In another related finding, a DOH surveyor determined that the facility failed to provide staff members and visitors with detailed instructions pertaining to patients who had Contact/Isolation Precautions due to sickness and infections. There were four such residents in the facility. Signs outside the doors of two of these patients instructed visitors to wear a mask, gloves and a gown. Two different residents with such precautions did not have detailed instructions outside of their rooms. The infection control nurse stated that she was not aware of this matter and needed to look into the issue.

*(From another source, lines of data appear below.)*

(* ===== verification/IssuerNonce.v ===== *)
(** * Stateless c_nonces: [issuer]'s stateless_nonce.go

    Which strings [openStatelessNonce] opens: exactly those that, but for line
    breaks, encode a body one of the keys tagged for the owner.  So what
    [statelessNonce] makes opens, to the second; and so does the same with a
    line break in it, which the store has not seen spent. *)
From S2P Require Import Prelude B64Url Json DcqlQuery DcqlValues Text JwtDate Jws X509 CertChain Cose Prog Reasons SdJwt SdIssue CredentialOffer IssuerStores IssuerConfig Issuer IssuerSafe IssuerCalls.
From Stdlib Require Import Ascii.
#[local] Open Scope Z_scope.

Section Nonces.
Context `{IssuerWorld} `{!OfferText}.

(** What StrictDecode reads of a string. *)
Definition no_breaks (s : string) : bytes := List.filter (fun c => negb (line_break c)) (string_bytes s).

Definition tagged (keys : list bytes) (owner : string) (body tag : bytes) : Prop := exists key, key ∈ keys /\ tag = statelessNonceTag key owner body.

Definition nonce_expiry (body : bytes) : Z := be_value (slice body 0 8).

Lemma open_loop_some keys owner body tag exp :
  open_loop keys owner body tag = Some exp <-> tagged keys owner body tag /\ nonce_expiry body <= maxUnixSeconds /\ exp = nonce_expiry body * Second.
Proof using.
  unfold tagged, nonce_expiry; induction keys as [|key keys IH]; cbn [open_loop].
  - split; [done|]; by intros ((k & ?%elem_of_nil & _) & _).
  - case_bool_decide as Ht.
    + destruct (Z.ltb_spec maxUnixSeconds (be_value (slice body 0 8))); split; try done; [lia|intros [= <-]; split_and!; [|lia|done]|by intros (_ & _ & ->)].
      exists key; split; [by left|done].
    + rewrite IH; split; intros ((k & Hk & E) & Hrest); (split; [|done]); exists k; (split; [|done]); [by right|].
      by apply elem_of_cons in Hk as [->|?].
Qed.

(** What opens, and to what. *)
Definition opens (keys : list bytes) (owner nonce : string) (exp : Z) : Prop :=
  exists body tag, blen body = 24 /\ blen tag = 32 /\ bytes_ok (body ++ tag) /\ tagged keys owner body tag /\
    no_breaks (TrimPrefix statelessNoncePrefix nonce) = EncodeToString (body ++ tag) /\
    nonce_expiry body <= maxUnixSeconds /\ exp = nonce_expiry body * Second.

Lemma opens_open keys owner nonce exp : opens keys owner nonce exp -> openStatelessNonce keys owner nonce = Some exp.
Proof using.
  intros (body & tag & Hb & Ht & Hok & Htag & E & Hm & ->); unfold openStatelessNonce, StrictDecode; fold (no_breaks (TrimPrefix statelessNoncePrefix nonce)).
  rewrite E, b64url_decode_encode by done.
  assert (Hl : blen (body ++ tag) = statelessNonceBytes) by (rewrite blen_app, Hb, Ht; done); rewrite Hl; cbn [negb Z.eqb].
  assert (Hs : slice (body ++ tag) 0 24 = body) by (rewrite <- Hb; apply slice_app_l).
  assert (Hs' : slice (body ++ tag) 24 statelessNonceBytes = tag).
  { rewrite <- Hl, slice_suffix by lia; change (Z.to_nat 24) with 24%nat; rewrite drop_app_length'; [done|unfold blen in Hb; lia]. }
  rewrite Hs, Hs'; by apply open_loop_some.
Qed.

(** Opening a stateless c_nonce, exactly: a string opens, to an expiry, if and only if what follows its prefix, line breaks aside, is the unpadded base64url of 24 bytes and the 32-byte tag one of the keys gives them for this owner, and the expiry is the first 8 of them, in seconds, no later than the year 9999. *)
Theorem openStatelessNonce_exact keys owner nonce exp : openStatelessNonce keys owner nonce = Some exp <->
  exists body tag, blen body = 24 /\ blen tag = 32 /\ bytes_ok (body ++ tag) /\ tagged keys owner body tag /\
    no_breaks (TrimPrefix statelessNoncePrefix nonce) = EncodeToString (body ++ tag) /\
    nonce_expiry body <= maxUnixSeconds /\ exp = nonce_expiry body * Second.
Proof using.
  split; [|apply opens_open]; unfold openStatelessNonce, StrictDecode; fold (no_breaks (TrimPrefix statelessNoncePrefix nonce)).
  destruct (DecodeString _) as [raw|] eqn:E; [|done]; apply b64url_canonical in E as [E Hok]; destruct (Z.eqb_spec (blen raw) statelessNonceBytes) as [Hl|]; [|done].
  cbn [negb]; intros (Ht & Hm & ->)%open_loop_some; change statelessNonceBytes with 56 in *; exists (slice raw 0 24), (slice raw 24 56).
  assert (Hraw : raw = slice raw 0 24 ++ slice raw 24 56) by (rewrite slice_app by lia; rewrite <- Hl; symmetry; apply slice_full).
  rewrite <- Hraw; split_and!; [rewrite slice_length; lia|rewrite slice_length; lia|done..].
Qed.

(** ** What it issues opens *)

Lemma prefixed_eq s : (statelessNoncePrefix ++ s)%string = String "s" (String "1" (String "." s)).
Proof using. done. Qed.

Lemma TrimPrefix_app s : TrimPrefix statelessNoncePrefix (statelessNoncePrefix ++ s) = s.
Proof using. unfold TrimPrefix; rewrite prefix_app; apply substring_app. Qed.

Lemma stateless_split nonce : isStatelessNonce nonce = true -> exists s, nonce = (statelessNoncePrefix ++ s)%string.
Proof using. apply prefix_split. Qed.

Lemma no_breaks_app s t : no_breaks (s ++ t) = no_breaks s ++ no_breaks t.
Proof using.
  unfold no_breaks; rewrite <- List.filter_app; f_equal; induction s as [|c s IH]; [done|]; rewrite append_cons.
  unfold string_bytes in *; cbn; by f_equal.
Qed.

Lemma no_breaks_b64 raw : no_breaks (b64_string raw) = EncodeToString raw.
Proof using.
  assert (Hf : Forall (fun c => isAlphabet c = true) (EncodeToString raw)) by apply encode_quanta_alphabet.
  unfold no_breaks, b64_string; rewrite string_of_bytes.
  - induction Hf as [|c l Hc _ IH]; cbn [List.filter]; [done|]; rewrite IH; replace (line_break c) with false; [done|]; symmetry.
    unfold line_break; apply orb_false_iff; split; apply Z.eqb_neq; intros ->; by vm_compute in Hc.
  - eapply Forall_impl; [exact Hf|]; intros c Hc; apply char_digit in Hc as [E Hd]; rewrite <- E; unfold char_of, byte_ok; clear E; revert Hd; generalize (digit_of c); intros d Hd.
    destruct (Z.ltb_spec d 26), (Z.ltb_spec d 52), (Z.ltb_spec d 62), (d =? 62); lia.
Qed.

(** A c_nonce an Issuer makes without keeping it opens, under any keys that include the one it was made with, for the same owner, to the expiry it was made with, to the second. *)
Theorem statelessNonce_opens keys key owner random exp : key ∈ keys -> blen random = 16 -> bytes_ok random ->
  (forall m, blen (hmac_sha256 key m) = 32 /\ bytes_ok (hmac_sha256 key m)) -> 0 <= exp / Second <= maxUnixSeconds ->
  openStatelessNonce keys owner (statelessNonce random key owner exp) = Some (exp / Second * Second).
Proof using.
  intros Hk Hl Hok Hmac Hexp; unfold statelessNonce; set (body := be_bytes 8 (wrap64 (exp / Second)) ++ random).
  assert (Hv : nonce_expiry body = exp / Second).
  { unfold nonce_expiry, body; change 8 with (blen (be_bytes 8 (wrap64 (exp / Second)))) at 1; rewrite slice_app_l, be_value_bytes.
    unfold wrap64, maxUnixSeconds in *; rewrite Z.mod_mod by done; apply Z.mod_small; lia. }
  apply opens_open; exists body, (statelessNonceTag key owner body); rewrite TrimPrefix_app, no_breaks_b64, Hv; split_and!; try lia; try done.
  - unfold body; rewrite blen_app, be_bytes_blen, Hl; done.
  - apply Hmac.
  - apply Forall_app; split; [apply Forall_app; split; [apply be_bytes_ok|done]|apply Hmac].
  - by exists key.
Qed.

(** A line break after it, and what it opens to is the same. *)
Lemma opens_with_break keys owner nonce : isStatelessNonce nonce = true ->
  openStatelessNonce keys owner (nonce ++ char_string "010") = openStatelessNonce keys owner nonce.
Proof using.
  intros [s ->]%stateless_split; unfold openStatelessNonce, StrictDecode; rewrite <- append_assoc, !TrimPrefix_app.
  fold (no_breaks (s ++ char_string "010")); fold (no_breaks s); by rewrite no_breaks_app, app_nil_r.
Qed.

Context {CS DS TS OS : Type} `{!PreAuthorizedCodeStore CS} `{!DeferredTransactionStore DS} `{!NotificationStore TS} `{!CredentialOfferStore OS}.

(** C40: A c_nonce kept nowhere is spent by its string, and a line break in it makes another string of the same c_nonce: over the in-memory store, consumeNonce takes one that opens and has not expired, and then takes it again with a line break after it. *)
Theorem stateless_nonce_respent iss nonce exp (s : shared (NS:=MemNonceStore) (CS:=CS) (DS:=DS) (TS:=TS) (OS:=OS)) :
  isStatelessNonce nonce = true -> openStatelessNonce (NonceKeys (deps iss)) (storeOwner iss) nonce = Some exp ->
  sh_now s <= exp <= sh_now s + NonceLifetime (limits iss) ->
  pm_map (sh_nonces s) !! nonce = None -> pm_map (sh_nonces s) !! (nonce ++ char_string "010")%string = None ->
  let (first, s1) := run exec (consumeNonce iss nonce) s in
  first = Ok tt /\ fst (run exec (consumeNonce iss (nonce ++ char_string "010")%string) s1) = Ok tt.
Proof using.
  intros Hst Hopen Hexp Hnew Hnew'; assert (Hst' : isStatelessNonce (nonce ++ char_string "010") = true).
  { destruct (stateless_split _ Hst) as [t ->]; rewrite <- append_assoc, prefixed_eq; unfold isStatelessNonce, statelessNoncePrefix; cbn; by destruct (t ++ _)%string. }
  assert (Hk : exists k ks, NonceKeys (deps iss) = k :: ks).
  { unfold openStatelessNonce in Hopen; destruct (NonceKeys (deps iss)) as [|k ks]; [|eauto]; repeat case_match; done. }
  destruct Hk as (k & ks & Hk); assert (Hspend : forall n (st : shared (NS:=MemNonceStore) (CS:=CS) (DS:=DS) (TS:=TS) (OS:=OS)), isStatelessNonce n = true -> sh_now st = sh_now s ->
    openStatelessNonce (NonceKeys (deps iss)) (storeOwner iss) n = Some exp -> pm_map (sh_nonces st) !! n = None ->
    exists st', run exec (consumeNonce iss n) st = (Ok tt, st') /\ sh_now st' = sh_now s /\
      forall m, m <> n -> pm_map (sh_nonces st) !! m = None -> pm_map (sh_nonces st') !! m = None).
  { clear Hnew Hnew'; intros n st Hn Hnow Ho Hfree; unfold consumeNonce; rewrite Hn, Hk; unfold spendStatelessNonce; rewrite Ho; cbn [run exec].
    change (Clock (sh_world st)) with (sh_now st); rewrite Hnow, (proj2 (Z.ltb_ge _ _)), (proj2 (Z.ltb_ge _ _)) by lia; cbn [run exec].
    rewrite Hnow; cbn [Nonce_Spend MemNonceStore_store]; unfold mem_Nonce_Spend; rewrite Hfree; eexists; split; [done|]; split; [done|].
    intros m Hm Hfm; cbn; rewrite lookup_insert_ne by done; destruct (pm_map (pm_prune _ _ _) !! m) eqn:E; [|done].
    by rewrite (lookup_weaken _ _ _ _ E (pm_prune_sub _ _ _)) in Hfm. }
  destruct (Hspend nonce s Hst eq_refl Hopen Hnew) as (s1 & -> & Hnow & Hfree); split; [done|].
  destruct (Hspend (nonce ++ char_string "010")%string s1) as (s2 & -> & _); [done|done|by rewrite opens_with_break| |done].
  apply Hfree; [|done]; intros E; apply (f_equal slen) in E; rewrite slen_app in E; change (slen (char_string "010")) with 1 in E; lia.
Qed.
End Nonces.

(** ** A c_nonce made, opened, spent and spent again *)

Module NonceExample.
Import CoseSigned.
#[export] Instance x509 : X509 := IssuerExample.x509.
#[export] Instance offer_text : OfferText := IssuerExample.offer_text.

Definition toy_mac (k m : bytes) : bytes := be_bytes 32 (foldl (fun h c => (31 * h + c) mod 2 ^ 32) 7 (k ++ m)).

#[export] Instance world : IssuerWorld := {|
  World := Z; Clock := fun now => now; IssueAccessToken := fun _ _ _ => None; IssueDPoPNonce := fun _ _ => None; sha256 := fun b => b;
  hmac_sha256 := toy_mac; marshal_details := fun _ => None; quoted := fun s => s |}.

Definition nonce_key : bytes := replicate 32 1.
Definition random : bytes := replicate 16 2.

Definition with_keys (d : Dependencies) (keys : list bytes) : Dependencies := {|
  Nonces := Nonces d; Nonces_spender := true; NonceKeys := keys; CredentialDPoPNonces := CredentialDPoPNonces d; Clock_system := Clock_system d;
  Random_set := Random_set d; Random_reader := Random_reader d; d_SDJWTSigner := d_SDJWTSigner d; d_MdocSigner := d_MdocSigner d;
  AttestationVerifier := AttestationVerifier d; AttestationStatus := AttestationStatus d; ProofBindingKeys := ProofBindingKeys d;
  CredentialOffers := CredentialOffers d; DeferredTransactions := DeferredTransactions d; Notifications := Notifications d;
  NotificationHandler := NotificationHandler d; PreAuthorizedCodes := PreAuthorizedCodes d; AccessTokens := AccessTokens d; Audit := Audit d |}.

Definition issuer : Issuer := {|
  i_cfg := i_cfg IssuerExample.issuer; i_deps := with_keys (i_deps IssuerExample.issuer) [nonce_key]; i_serial := 0 |}.

Definition nonce : string := statelessNonce random nonce_key (storeOwner issuer) (1300 * Second).

Definition start : shared (NS:=MemNonceStore) (CS:=MemPreAuthorizedCodeStore) (DS:=MemDeferredTransactionStore) (TS:=MemNotificationStore)
    (OS:=MemCredentialOfferStore) := {|
  sh_nonces := pm_empty; sh_codes := {| c_issued := pm_empty; c_attempts := ∅ |}; sh_deferred := {| d_records := pm_empty; d_invalidated := ∅ |};
  sh_notifications := pm_empty; sh_offers := pm_empty; sh_world := 1000 * Second; sh_random := fun _ _ => None; sh_drawn := 0; sh_kept := [];
  sh_audit := []; sh_handler := fun _ => true |}.
End NonceExample.

Section Example.
Import CoseSigned NonceExample.

Lemma statelessNonce_opens_witness : openStatelessNonce [nonce_key] (storeOwner issuer) nonce = Some (1300 * Second).
Proof.
  apply (statelessNonce_opens [nonce_key] nonce_key (storeOwner issuer) random (1300 * Second)); [by left|done|by apply Forall_replicate| |by vm_compute].
  intros m; split; [apply (be_bytes_blen 32)|apply be_bytes_ok].
Defined.

Lemma stateless_nonce_respent_witness : nonce <> (nonce ++ char_string "010")%string /\
  let (first, s1) := run exec (consumeNonce issuer nonce) start in
  first = Ok tt /\ fst (run exec (consumeNonce issuer (nonce ++ char_string "010")%string) s1) = Ok tt.
Proof.
  split; [by vm_compute|]; apply (stateless_nonce_respent issuer nonce (1300 * Second) start); by vm_compute.
Defined.
End Example.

DOH investigators also cited the nursing home for failing to provide timely treatment to a dementia patient who lost a significant amount of weight over a short period of time. When the patient was first admitted into the facility, the registered dietician noted that the patient, who was only five feet tall, was at risk of malnutrition and unintended weight loss. The dietitian stated that the resident was to receive daily nutritional supplements. DOH surveyors found no documentation that the resident ever received the supplements. In addition, on February 14, 2014, the resident weighed 109.4 pounds. On March 1, 2013, the resident weighed 106.1 pounds. On April 2, 1013, the resident only weighed 100 pounds–an 8.6 percent weight loss in a two month period. The dietitian stated that the resident should have been weighed more frequently so that the issued could have been addressed and treated sooner.